**WHAT THE TASK ASKS**
Below are some records; find each line that carries the word "when" and copy it.
-- Opening Marker --
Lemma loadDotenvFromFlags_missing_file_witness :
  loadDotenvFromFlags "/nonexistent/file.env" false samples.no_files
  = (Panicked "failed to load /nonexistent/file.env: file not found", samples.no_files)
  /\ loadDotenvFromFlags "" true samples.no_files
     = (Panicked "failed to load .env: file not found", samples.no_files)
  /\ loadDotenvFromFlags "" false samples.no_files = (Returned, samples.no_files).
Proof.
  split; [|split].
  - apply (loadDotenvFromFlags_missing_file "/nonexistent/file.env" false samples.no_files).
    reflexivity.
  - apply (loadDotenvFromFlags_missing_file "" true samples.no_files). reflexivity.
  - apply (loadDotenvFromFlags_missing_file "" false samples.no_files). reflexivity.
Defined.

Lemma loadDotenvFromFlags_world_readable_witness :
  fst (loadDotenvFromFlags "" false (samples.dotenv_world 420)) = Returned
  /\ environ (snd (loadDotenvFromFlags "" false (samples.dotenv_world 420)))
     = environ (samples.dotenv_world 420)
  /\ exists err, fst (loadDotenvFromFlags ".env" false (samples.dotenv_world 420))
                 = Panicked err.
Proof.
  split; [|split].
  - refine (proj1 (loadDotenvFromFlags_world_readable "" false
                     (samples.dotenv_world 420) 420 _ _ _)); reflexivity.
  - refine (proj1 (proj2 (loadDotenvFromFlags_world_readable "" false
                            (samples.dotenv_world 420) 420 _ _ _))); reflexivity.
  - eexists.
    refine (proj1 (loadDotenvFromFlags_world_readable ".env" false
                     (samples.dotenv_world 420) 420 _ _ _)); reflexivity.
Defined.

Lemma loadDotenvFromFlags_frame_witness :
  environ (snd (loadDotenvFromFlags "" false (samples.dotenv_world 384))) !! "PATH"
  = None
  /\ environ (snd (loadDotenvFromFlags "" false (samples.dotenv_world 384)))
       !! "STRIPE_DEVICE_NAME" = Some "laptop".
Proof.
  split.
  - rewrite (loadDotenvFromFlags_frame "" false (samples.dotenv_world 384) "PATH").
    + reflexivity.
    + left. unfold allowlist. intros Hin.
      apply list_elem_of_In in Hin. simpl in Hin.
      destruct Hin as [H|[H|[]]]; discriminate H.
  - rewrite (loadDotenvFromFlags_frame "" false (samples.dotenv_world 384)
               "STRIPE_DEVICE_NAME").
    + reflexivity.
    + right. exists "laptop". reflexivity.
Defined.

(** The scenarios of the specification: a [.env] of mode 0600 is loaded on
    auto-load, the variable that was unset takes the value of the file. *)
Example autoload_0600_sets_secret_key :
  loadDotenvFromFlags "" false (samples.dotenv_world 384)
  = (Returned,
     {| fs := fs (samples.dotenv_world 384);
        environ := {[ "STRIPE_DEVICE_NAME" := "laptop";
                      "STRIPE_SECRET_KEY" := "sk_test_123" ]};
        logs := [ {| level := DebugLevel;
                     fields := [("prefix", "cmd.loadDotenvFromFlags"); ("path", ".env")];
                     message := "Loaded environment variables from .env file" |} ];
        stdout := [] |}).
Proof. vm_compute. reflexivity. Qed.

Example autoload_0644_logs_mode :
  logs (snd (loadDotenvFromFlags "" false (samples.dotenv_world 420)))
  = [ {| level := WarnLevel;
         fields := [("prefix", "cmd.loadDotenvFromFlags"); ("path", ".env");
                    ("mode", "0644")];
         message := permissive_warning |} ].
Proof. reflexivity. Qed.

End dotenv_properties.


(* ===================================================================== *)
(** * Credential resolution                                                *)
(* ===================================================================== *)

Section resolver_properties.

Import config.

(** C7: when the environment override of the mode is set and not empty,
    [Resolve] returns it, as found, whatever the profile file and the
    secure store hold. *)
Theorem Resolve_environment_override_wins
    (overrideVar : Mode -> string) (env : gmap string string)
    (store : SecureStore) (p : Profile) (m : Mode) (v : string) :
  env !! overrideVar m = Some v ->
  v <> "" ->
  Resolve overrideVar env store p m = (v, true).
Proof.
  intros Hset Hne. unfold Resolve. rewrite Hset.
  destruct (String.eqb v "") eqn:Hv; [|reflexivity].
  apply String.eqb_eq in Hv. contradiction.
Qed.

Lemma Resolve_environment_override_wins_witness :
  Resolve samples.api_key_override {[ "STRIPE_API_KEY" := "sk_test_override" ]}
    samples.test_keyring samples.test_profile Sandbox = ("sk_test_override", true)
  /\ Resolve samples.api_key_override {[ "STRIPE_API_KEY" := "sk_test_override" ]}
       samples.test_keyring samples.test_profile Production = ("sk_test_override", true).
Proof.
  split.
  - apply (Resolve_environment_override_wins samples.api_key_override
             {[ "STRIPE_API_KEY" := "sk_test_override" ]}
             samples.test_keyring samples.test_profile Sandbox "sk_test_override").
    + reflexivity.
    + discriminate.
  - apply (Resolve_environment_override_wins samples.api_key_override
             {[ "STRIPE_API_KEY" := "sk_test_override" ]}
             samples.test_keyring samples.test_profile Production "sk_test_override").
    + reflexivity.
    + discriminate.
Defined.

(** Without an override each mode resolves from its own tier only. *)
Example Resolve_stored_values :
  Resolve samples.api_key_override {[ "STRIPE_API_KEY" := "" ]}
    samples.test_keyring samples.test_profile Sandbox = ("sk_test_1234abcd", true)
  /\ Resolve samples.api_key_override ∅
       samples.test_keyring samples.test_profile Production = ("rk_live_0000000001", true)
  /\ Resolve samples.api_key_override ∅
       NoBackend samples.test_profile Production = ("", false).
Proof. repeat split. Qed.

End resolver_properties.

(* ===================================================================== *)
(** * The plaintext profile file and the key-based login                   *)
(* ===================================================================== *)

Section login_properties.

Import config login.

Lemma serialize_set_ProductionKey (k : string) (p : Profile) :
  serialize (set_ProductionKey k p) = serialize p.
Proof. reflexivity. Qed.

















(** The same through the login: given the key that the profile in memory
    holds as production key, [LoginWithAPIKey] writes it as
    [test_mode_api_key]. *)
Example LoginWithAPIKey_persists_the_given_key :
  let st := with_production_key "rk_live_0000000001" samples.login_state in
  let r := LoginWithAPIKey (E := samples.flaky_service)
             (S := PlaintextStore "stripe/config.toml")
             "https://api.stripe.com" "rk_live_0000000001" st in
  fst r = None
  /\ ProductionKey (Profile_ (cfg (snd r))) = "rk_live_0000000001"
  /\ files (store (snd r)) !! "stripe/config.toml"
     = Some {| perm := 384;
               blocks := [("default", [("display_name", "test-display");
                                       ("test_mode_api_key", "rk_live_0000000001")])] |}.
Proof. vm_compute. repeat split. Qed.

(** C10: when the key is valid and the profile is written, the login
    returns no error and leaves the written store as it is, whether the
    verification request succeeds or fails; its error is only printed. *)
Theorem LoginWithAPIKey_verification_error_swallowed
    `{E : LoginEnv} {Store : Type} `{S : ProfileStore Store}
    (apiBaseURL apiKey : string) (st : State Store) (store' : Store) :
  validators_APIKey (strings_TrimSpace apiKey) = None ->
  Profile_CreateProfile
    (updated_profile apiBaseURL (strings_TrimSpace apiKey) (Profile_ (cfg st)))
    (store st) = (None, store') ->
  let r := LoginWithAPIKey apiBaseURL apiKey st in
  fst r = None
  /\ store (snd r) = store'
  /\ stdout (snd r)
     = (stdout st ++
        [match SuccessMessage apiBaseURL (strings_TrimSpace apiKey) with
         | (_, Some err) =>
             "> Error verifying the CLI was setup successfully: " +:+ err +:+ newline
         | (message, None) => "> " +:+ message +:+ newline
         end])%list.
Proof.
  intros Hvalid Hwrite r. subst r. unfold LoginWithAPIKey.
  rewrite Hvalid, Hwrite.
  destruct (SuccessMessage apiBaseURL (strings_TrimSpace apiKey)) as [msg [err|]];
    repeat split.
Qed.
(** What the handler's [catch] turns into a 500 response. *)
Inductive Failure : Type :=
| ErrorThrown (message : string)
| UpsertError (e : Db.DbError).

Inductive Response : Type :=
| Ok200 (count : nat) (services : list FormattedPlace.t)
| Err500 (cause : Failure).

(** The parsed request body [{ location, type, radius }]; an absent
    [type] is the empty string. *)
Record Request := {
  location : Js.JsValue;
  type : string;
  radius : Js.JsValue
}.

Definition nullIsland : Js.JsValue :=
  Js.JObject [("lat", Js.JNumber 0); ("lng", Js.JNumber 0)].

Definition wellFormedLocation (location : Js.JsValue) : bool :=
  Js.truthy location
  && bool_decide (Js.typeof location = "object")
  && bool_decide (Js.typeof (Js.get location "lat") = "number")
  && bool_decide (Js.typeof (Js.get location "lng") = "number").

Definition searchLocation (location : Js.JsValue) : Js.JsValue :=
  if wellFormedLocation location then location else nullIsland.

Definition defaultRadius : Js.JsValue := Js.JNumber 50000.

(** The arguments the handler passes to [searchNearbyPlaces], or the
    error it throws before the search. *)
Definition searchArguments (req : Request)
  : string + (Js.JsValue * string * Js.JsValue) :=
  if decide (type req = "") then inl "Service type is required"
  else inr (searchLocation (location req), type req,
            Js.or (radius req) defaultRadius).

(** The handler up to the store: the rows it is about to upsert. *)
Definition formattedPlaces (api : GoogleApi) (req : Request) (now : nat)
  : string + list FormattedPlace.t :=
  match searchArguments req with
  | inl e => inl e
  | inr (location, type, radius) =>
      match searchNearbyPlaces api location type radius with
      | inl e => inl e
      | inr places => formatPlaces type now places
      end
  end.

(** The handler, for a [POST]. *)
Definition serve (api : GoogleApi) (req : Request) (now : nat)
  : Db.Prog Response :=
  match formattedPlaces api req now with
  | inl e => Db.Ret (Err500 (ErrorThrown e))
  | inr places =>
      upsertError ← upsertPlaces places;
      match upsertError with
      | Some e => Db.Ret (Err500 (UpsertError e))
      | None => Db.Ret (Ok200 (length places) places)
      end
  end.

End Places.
-- Closing Marker --
**REPLY TO THE EXERCISE**
(** C7: when the environment override of the mode is set and not empty,
(** C10: when the key is valid and the profile is written, the login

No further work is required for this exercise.